(Records from a dataset)
* * * * *

Definition ReadResult : Type := Poll (option (Result EdgePacket TcpError)).

(** ** Reading: [Stream::poll_next] *)

(** The [ExpectingHeader] arm. *)
Definition read_header_step (t : TokioTcp) : Outcome (Step ReadResult) :=
  let hb := read_header_buf t in
  let idx := read_index t in
  if decide (idx <= length hb) then
    let '(r, s) := poll_read (length hb - idx) (inner t) in
    let keep := set_read s ExpectingHeader hb (read_payload_size t) (read_payload_buf t) idx (read_header t) t in
    match r with
    | Pending => Done (Return Pending keep)
    | Ready (Err e) => Done (Return (Ready (Some (Err (io_failure e "failed to read header")))) keep)
    | Ready (Ok bs) =>
        let hb := fill idx bs hb in
        let remaining := length hb - idx - length bs in
        if decide (remaining = 0) then
          let id := mkEdgePacketId (slice 0 16 hb) in
          codec ← expect (hb !! 16);
          let payload_size := from_be_bytes (slice 17 21 hb) in
          let header := mkPacketHeader id (mkCodecKind codec) in
          Done (Again (set_read s ExpectingPayload hb payload_size
                         (set_len (Z.to_nat payload_size) (read_payload_buf t)) 0 (Some header) t))
        else
          Done (Again (set_read s ExpectingHeader hb (read_payload_size t) (read_payload_buf t)
                         (EXTENDED_HEADER_SIZE - remaining) (read_header t) t))
    end
  else Panic.

(** The [ExpectingPayload] arm. *)
Definition read_payload_step (t : TokioTcp) : Outcome (Step ReadResult) :=
  let payload_size := Z.to_nat (read_payload_size t) in
  let pb := read_payload_buf t in
  let idx := read_index t in
  if decide (payload_size = 0) then
    header ← expect (read_header t);
    Done (Return (Ready (Some (Ok (mkPacket header []))))
            (set_read (inner t) ExpectingHeader (read_header_buf t) (read_payload_size t) pb idx None t))
  else if decide (idx <= length pb) then
    let '(r, s) := poll_read (length pb - idx) (inner t) in
    let keep := set_read s ExpectingPayload (read_header_buf t) (read_payload_size t) pb idx (read_header t) t in
    match r with
    | Pending => Done (Return Pending keep)
    | Ready (Err e) => Done (Return (Ready (Some (Err (io_failure e "failed to read payload")))) keep)
    | Ready (Ok bs) =>
        let pb := fill idx bs pb in
        let remain := length pb - idx - length bs in
        if decide (remain = 0) then
          header ← expect (read_header t);
          Done (Return (Ready (Some (Ok (mkPacket header pb))))
                  (set_read s ExpectingHeader (read_header_buf t) (read_payload_size t) [] 0 None t))
        else
          Done (Again (set_read s ExpectingPayload (read_header_buf t) (read_payload_size t) pb
                         (payload_size - remain) (read_header t) t))
    end
  else Panic.

Definition read_step (t : TokioTcp) : Outcome (Step ReadResult) :=
  match read_state t with
  | ExpectingHeader => read_header_step t
  | ExpectingPayload => read_payload_step t
  end.

Fixpoint poll_next (fuel : nat) (t : TokioTcp) : Outcome (ReadResult * TokioTcp) :=
  match fuel with
  | 0 => OutOfFuel
  | S fuel =>
      step ← read_step t;
      match step with
      | Again t => poll_next fuel t
      | Return r t => Done (r, t)
      end
  end.

(** ** Writing: [Sink] *)

(** [poll_ready] and [poll_close]. *)
Definition io_result (context : string) (r : Poll (Result () io_error)) : Poll (Result () TcpError) :=
  match r with
  | Pending => Pending
  | Ready (Ok _) => Ready (Ok ())
  | Ready (Err e) => Ready (Err (io_failure e context))
  end.
Definition poll_ready (t : TokioTcp) : Poll (Result () TcpError) * TokioTcp :=
  let '(r, s) := poll_write_ready (inner t) in
  (io_result "failed to poll ready" r,
   set_write s (write_header_buf t) (write_payload_buf t) (write_state t) (write_index t) t).
Definition poll_close (t : TokioTcp) : Poll (Result () TcpError) * TokioTcp :=
  let '(r, s) := poll_shutdown (inner t) in
  (io_result "failed to shutdown" r,
   set_write s (write_header_buf t) (write_payload_buf t) (write_state t) (write_index t) t).

(** [start_send]: [payload.len()] is a [usize], whose [to_be_bytes] has eight bytes. *)
Definition start_send (item : EdgePacket) (t : TokioTcp) : Outcome TokioTcp :=
  let header := packet_header item in
  hb ← copy_from_slice 0 16 (edge_packet_id_bytes (packet_id header)) (write_header_buf t);
  let hb := <[16 := codec_byte (packet_codec header)]> hb in
  hb ← copy_from_slice 17 21 (to_be_bytes 8 (Z.of_nat (length (packet_payload item)))) hb;
  Done (set_write (inner t) hb (packet_payload item) (write_state t) (write_index t) t).

Definition WriteResult : Type := Poll (Result () TcpError).

(** The arm of [poll_flush] for a buffer being written: [buf[index..]] is offered to
    the socket, until the index is [size]. *)
Definition write_buf_step (buf : list u8) (size : nat) (context : string) (st : WriteState) (t : TokioTcp)
    (full : sock -> Outcome (Step WriteResult)) : Outcome (Step WriteResult) :=
  let idx := write_index t in
  if decide (idx <= length buf) then
    let '(r, s) := poll_write (drop idx buf) (inner t) in
    let keep := set_write s (write_header_buf t) (write_payload_buf t) st idx t in
    match r with
    | Pending => Done (Return Pending keep)
    | Ready (Err e) => Done (Return (Ready (Err (io_failure e context))) keep)
    | Ready (Ok written) =>
        if decide (idx + written = size) then full s
        else Done (Again (set_write s (write_header_buf t) (write_payload_buf t) st (idx + written) t))
    end
  else Panic.

Definition write_step (t : TokioTcp) : Outcome (Step WriteResult) :=
  let hb := write_header_buf t in
  let pb := write_payload_buf t in
  match write_state t with
  | WriteReady => Done (Again (set_write (inner t) hb pb WritingHeader (write_index t) t))
  | WritingHeader =>
      write_buf_step hb EXTENDED_HEADER_SIZE "failed to write header" WritingHeader t
        (fun s => Done (Again (set_write s hb pb WritingPayload 0 t)))
  | WritingPayload =>
      write_buf_step pb (length pb) "failed to write payload" WritingPayload t
        (fun s => Done (Return (Ready (Ok ())) (set_write s hb pb WriteReady 0 t)))
  end.

Fixpoint poll_flush (fuel : nat) (t : TokioTcp) : Outcome (WriteResult * TokioTcp) :=
  match fuel with
  | 0 => OutOfFuel
  | S fuel =>
      step ← write_step t;
      match step with
      | Again t => poll_flush fuel t
      | Return r t => Done (r, t)
      end
  end.
End Tcp.
Arguments Again {_ R} t.
Arguments Return {_ R} r t.

(** ** Frames *)

(** The bytes of a packet on the wire. *)
Definition frame (p : EdgePacket) : list u8 :=
  edge_packet_id_bytes (packet_id (packet_header p)) ++ [codec_byte (packet_codec (packet_header p))] ++
  to_be_bytes 4 (Z.of_nat (length (packet_payload p))) ++ packet_payload p.

(** A packet the frame can carry: an identifier has 16 bytes, a length four. *)
Definition frame_ok (p : EdgePacket) : Prop :=
  length (edge_packet_id_bytes (packet_id (packet_header p))) = 16 /\
  (Z.of_nat (length (packet_payload p)) < 2 ^ 32)%Z.

Lemma frame_inj p q a b : frame_ok p -> frame_ok q -> frame p ++ a = frame q ++ b -> p = q /\ a = b.
Proof.
  destruct p as [[[i] [c]] x], q as [[[j] [d]] y]. unfold frame_ok, frame.
  cbn [packet_header packet_id packet_codec packet_payload edge_packet_id_bytes codec_byte].
  intros [Hi Hx] [Hj Hy] Heq. rewrite <-!app_assoc in Heq.
  apply app_inj_length in Heq as [-> Heq]; [|congruence]. apply app_inj_length in Heq as [[= ->] Heq]; [|done].
  apply app_inj_length in Heq as [Hl Heq]; [|by rewrite !length_to_be_bytes].
  apply to_be_bytes_inj in Hl; [|lia..]. apply app_inj_length in Heq as [-> ->]; [done|lia].
Qed.

(** A full header buffer, split as [poll_next] splits it. *)
Lemma header_split (hb : list u8) : length hb = EXTENDED_HEADER_SIZE ->
  exists codec, hb !! 16 = Some codec /\ hb = slice 0 16 hb ++ [codec] ++ slice 17 21 hb /\
    length (slice 0 16 hb) = 16 /\ length (slice 17 21 hb) = 4.
Proof.
  unfold EXTENDED_HEADER_SIZE, HEADER_SIZE. intros Hl.
  destruct (lookup_lt_is_Some_2 hb 16) as [codec Hc]; [lia|]. exists codec. unfold slice.
  rewrite drop_0, !length_take, length_drop. split_and!; [done| |lia..].
  rewrite <-(take_drop_middle hb 16 codec Hc) at 1. f_equal. cbn. f_equal.
  symmetry. apply take_ge. rewrite length_drop. lia.
Qed.

Section ReaderFacts.
Context `{Socket} (uninit : nat -> u8).
Implicit Type t : TokioTcp.

(** The bytes read and not delivered yet, and all the reader has before it. *)
Definition received t : list u8 :=
  match read_state t with
  | ExpectingHeader => take (read_index t) (read_header_buf t)
  | ExpectingPayload => read_header_buf t ++ take (read_index t) (read_payload_buf t)
  end.
Definition stream t : list u8 := received t ++ incoming (inner t).

Record reader_wf t : Prop := mkReaderWf {
  rwf_header : length (read_header_buf t) = EXTENDED_HEADER_SIZE;
  rwf_index : read_state t = ExpectingHeader -> read_index t < EXTENDED_HEADER_SIZE;
  rwf_payload : read_state t = ExpectingPayload ->
    let hb := read_header_buf t in
    (exists codec, hb !! 16 = Some codec /\
       read_header t = Some (mkPacketHeader (mkEdgePacketId (slice 0 16 hb)) (mkCodecKind codec))) /\
    read_payload_size t = from_be_bytes (slice 17 21 hb) /\
    length (read_payload_buf t) = Z.to_nat (read_payload_size t) /\
    (read_index t < length (read_payload_buf t) \/ read_index t = 0);
}.

Lemma length_set_len n buf : length (set_len uninit n buf) = n.
Proof. unfold set_len. rewrite length_take, length_app, length_fmap, length_seq. lia. Qed.

Lemma length_fill idx bs buf : idx + length bs <= length buf -> length (fill idx bs buf) = length buf.
Proof. intros ?. unfold fill. rewrite !length_app, length_take, length_drop. lia. Qed.

Lemma take_fill idx bs buf : idx <= length buf -> take (idx + length bs) (fill idx bs buf) = take idx buf ++ bs.
Proof.
  intros ?. unfold fill. rewrite app_assoc, take_app_length'; [done|]. rewrite length_app, length_take. lia.
Qed.

Lemma payload_frame hb codec (x : list u8) : length hb = EXTENDED_HEADER_SIZE -> hb !! 16 = Some codec ->
  length x = Z.to_nat (from_be_bytes (slice 17 21 hb)) ->
  let p := mkPacket (mkPacketHeader (mkEdgePacketId (slice 0 16 hb)) (mkCodecKind codec)) x in
  frame_ok p /\ frame p = hb ++ x.
Proof.
  intros Hl Hc Hx p. destruct (header_split hb Hl) as (codec' & Hc' & Hhb & Hi & Hs).
  assert (codec' = codec) as -> by congruence. subst p. unfold frame_ok, frame.
  cbn [packet_header packet_id packet_codec packet_payload edge_packet_id_bytes codec_byte].
  pose proof (from_be_bytes_range (slice 17 21 hb)) as Hr. rewrite Hs in Hr. rewrite Hx, Z2Nat.id by lia.
  pose proof (to_from_be_bytes (slice 17 21 hb)) as He. rewrite Hs in He. rewrite He.
  split; [split; [done|lia]|]. transitivity ((slice 0 16 hb ++ [codec] ++ slice 17 21 hb) ++ x);
    [by rewrite <-!app_assoc|by rewrite <-Hhb].
Qed.

(** What an iteration of the reader does: it goes on with some of what is coming
    moved to its buffers, returns with nothing changed, or returns the packet
    whose frame comes first. *)
Definition step_kept t t' : Prop :=
  reader_wf t' /\ stream t' = stream t /\ outgoing (inner t') = outgoing (inner t).

Definition read_step_ok t (o : Outcome (Step ReadResult)) : Prop :=
  match o with
  | Done (Again t') => step_kept t t' /\
      (length (incoming (inner t')) < length (incoming (inner t)) \/ incoming (inner t) = [])
  | Done (Return (Ready (Some (Ok p))) t') =>
      frame_ok p /\ stream t = frame p ++ stream t' /\ reader_wf t' /\ outgoing (inner t') = outgoing (inner t)
  | Done (Return (Ready None) _) => False
  | Done (Return _ t') => step_kept t t'
  | _ => False
  end.

Lemma read_progress (n : nat) (bs more : list u8) :
  0 < n -> (0 < n -> bs = [] -> bs ++ more = []) -> length more < length (bs ++ more) \/ bs ++ more = [].
Proof. intros ? Hb. destruct bs; [right; by apply Hb|left; rewrite length_app; cbn; lia]. Qed.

* * * * *

How many of the lines above include the word "remaining"? State that number and nothing else.

3